[[ DATA FOR REVIEW open ]]

(** A REQUEST for an address that has the lease [l].  The client's own lease is
    stamped with the times of its binding. *)
Lemma request_lease_keeps m h b y l s0 s : Forall decoded (options m) -> K (mac_of m) ->
  bindingRecoders (ps s) !! h = Some b -> chaddr b = mac_of m -> at_elem (LeasePtr y) l s0 s ->
  wp (request_lease m (BindPtr h) (LeasePtr y)) (fun r s' => exists l', at_elem (LeasePtr y) l' s0 s' /\
    (chaddr l = mac_of m -> r = false /\ chaddr l' = mac_of m /\ bindingStatus l' = BIND_ASSOCIATED /\
       bindingTime l' = bindingTime b /\ expireIn l' = expireIn b)) s.
Proof.
  intros Hd Hm Hb Hbm Hs. unfold request_lease.
  destruct (parse_options_ok m (LeasePtr y) l Hd (at_ok _ _ _ _ Hs)) as (Hok & Ech & Eip).
  set (l1 := parse_options m l) in *. apply wp_bind. unfold ParseDhcpOption. apply wp_bind.
  eapply wp_at_update; [exact Hs|exact Hok|]. fold l1. intros s1 Hs1. apply wp_ret.
  assert (Hb1 : deref (BindPtr h) (ps s1) = Some b).
  { rewrite (at_others _ _ _ _ Hs1) by done. by rewrite <- (at_others _ _ _ _ Hs) by done. }
  apply wp_bind. eapply wp_at_load; [eassumption|]. cbv zeta. fold (mac_of m). fold (same l1 (mac_of m)).
  assert (Hk : K (chaddr l1)) by apply Hok.
  assert (Esame : same l1 (mac_of m) = true <-> chaddr l = mac_of m).
  { rewrite (same_eq K HK) by done. by rewrite Ech. }
  set (b0 := same l1 (mac_of m)) in *. apply wp_bind.
  apply wp_mono with (Q := fun r s' => (b0 = true -> r = false) /\ exists st,
    at_elem (LeasePtr y) (set_bindingStatus st l1) s0 s').
  { destruct b0; cbn [negb].
    - apply wp_ret. split; [done|]. exists (bindingStatus l1). by destruct l1.
    - apply wp_bind, wp_lift. eapply wp_mono; [apply (keeps_IsExpire_at K c _ l1); apply Hs1|].
      intros e P (HP & HtP & st & HlP). apply wp_ret. split; [done|]. exists st. split; [done|apply Hs1|done|].
      eapply tables_but_trans; [apply Hs1|done]. }
  intros r s2 (Hr & st & Hs2). apply wp_if; intros Er.
  { apply wp_ret. eexists. split; [exact Hs2|]. intros E. exfalso. apply Esame in E. by rewrite (Hr E) in Er. }
  apply wp_bind. apply wp_mono with (Q := fun e s' => (b0 = true -> e = false) /\ exists st,
    at_elem (LeasePtr y) (set_bindingStatus st l1) s0 s').
  { destruct b0; cbn [negb].
    - apply wp_ret. split; [done|]. by exists st.
    - apply wp_bind, wp_lift. eapply wp_mono; [apply (keeps_IsExpire_at K c _ (set_bindingStatus st l1)); apply Hs2|].
      intros e P (HP & HtP & st' & HlP). apply wp_ret. split; [done|]. exists st'. split; [done|apply Hs2|done|].
      eapply tables_but_trans; [apply Hs2|done]. }
  intros e s3 (He & st3 & Hs3). clear Hr Er r s2 Hs2 st.
  assert (Hb3 : deref (BindPtr h) (ps s3) = Some b).
  { rewrite (at_others _ _ _ _ Hs3) by done. by rewrite <- (at_others _ _ _ _ Hs1) by done. }
  apply wp_bind, wp_lift. eapply wp_load_at; [exact Hb3|]. rewrite set_ps_id.
  set (l3 := set_bindingStatus st3 l1) in *. apply wp_bind.
  set (l4 := if e : bool then set_chaddr (mac_of m) l3 else l3).
  assert (E4 : (if e : bool then set_chaddr (snd (memcpy_s (chaddr l3) DHCP_HWADDR_LENGTH (chaddr b) MAC_ADDR_LENGTH)) l3
    else l3) = l4).
  { unfold l4. destruct e; [|done]. rewrite Hbm, (copy_mac K HK); [done|done|].
    exact (proj2 (cl_shape K HK _ Hk)). }
  eapply wp_at_update; [exact Hs3|..].
  { rewrite E4. unfold l4. pose proof (at_ok _ _ _ _ Hs3) as ((Hk3 & Hw3) & Hi3). destruct e; [|done].
    split; [|done]. by split. }
  rewrite E4. intros s4 Hs4. apply wp_bind. at_update. intros s5 Hs5. apply wp_bind. at_update.
  intros s6 Hs6. apply wp_bind. at_update. intros s7 Hs7. apply wp_ret. eexists. split; [exact Hs7|].
  intros E. pose proof E as E'. apply Esame in E. split; [done|]. split; [|done]. cbn. unfold l4.
  rewrite (He E). cbn. by rewrite Ech.
Qed.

[[ DATA FOR REVIEW closed ]]

* PROBLEM STATEMENT:
Copy every line that contains "then" from the listing above.

* TASK SOLUTION:
  set (l4 := if e : bool then set_chaddr (mac_of m) l3 else l3).
  assert (E4 : (if e : bool then set_chaddr (snd (memcpy_s (chaddr l3) DHCP_HWADDR_LENGTH (chaddr b) MAC_ADDR_LENGTH)) l3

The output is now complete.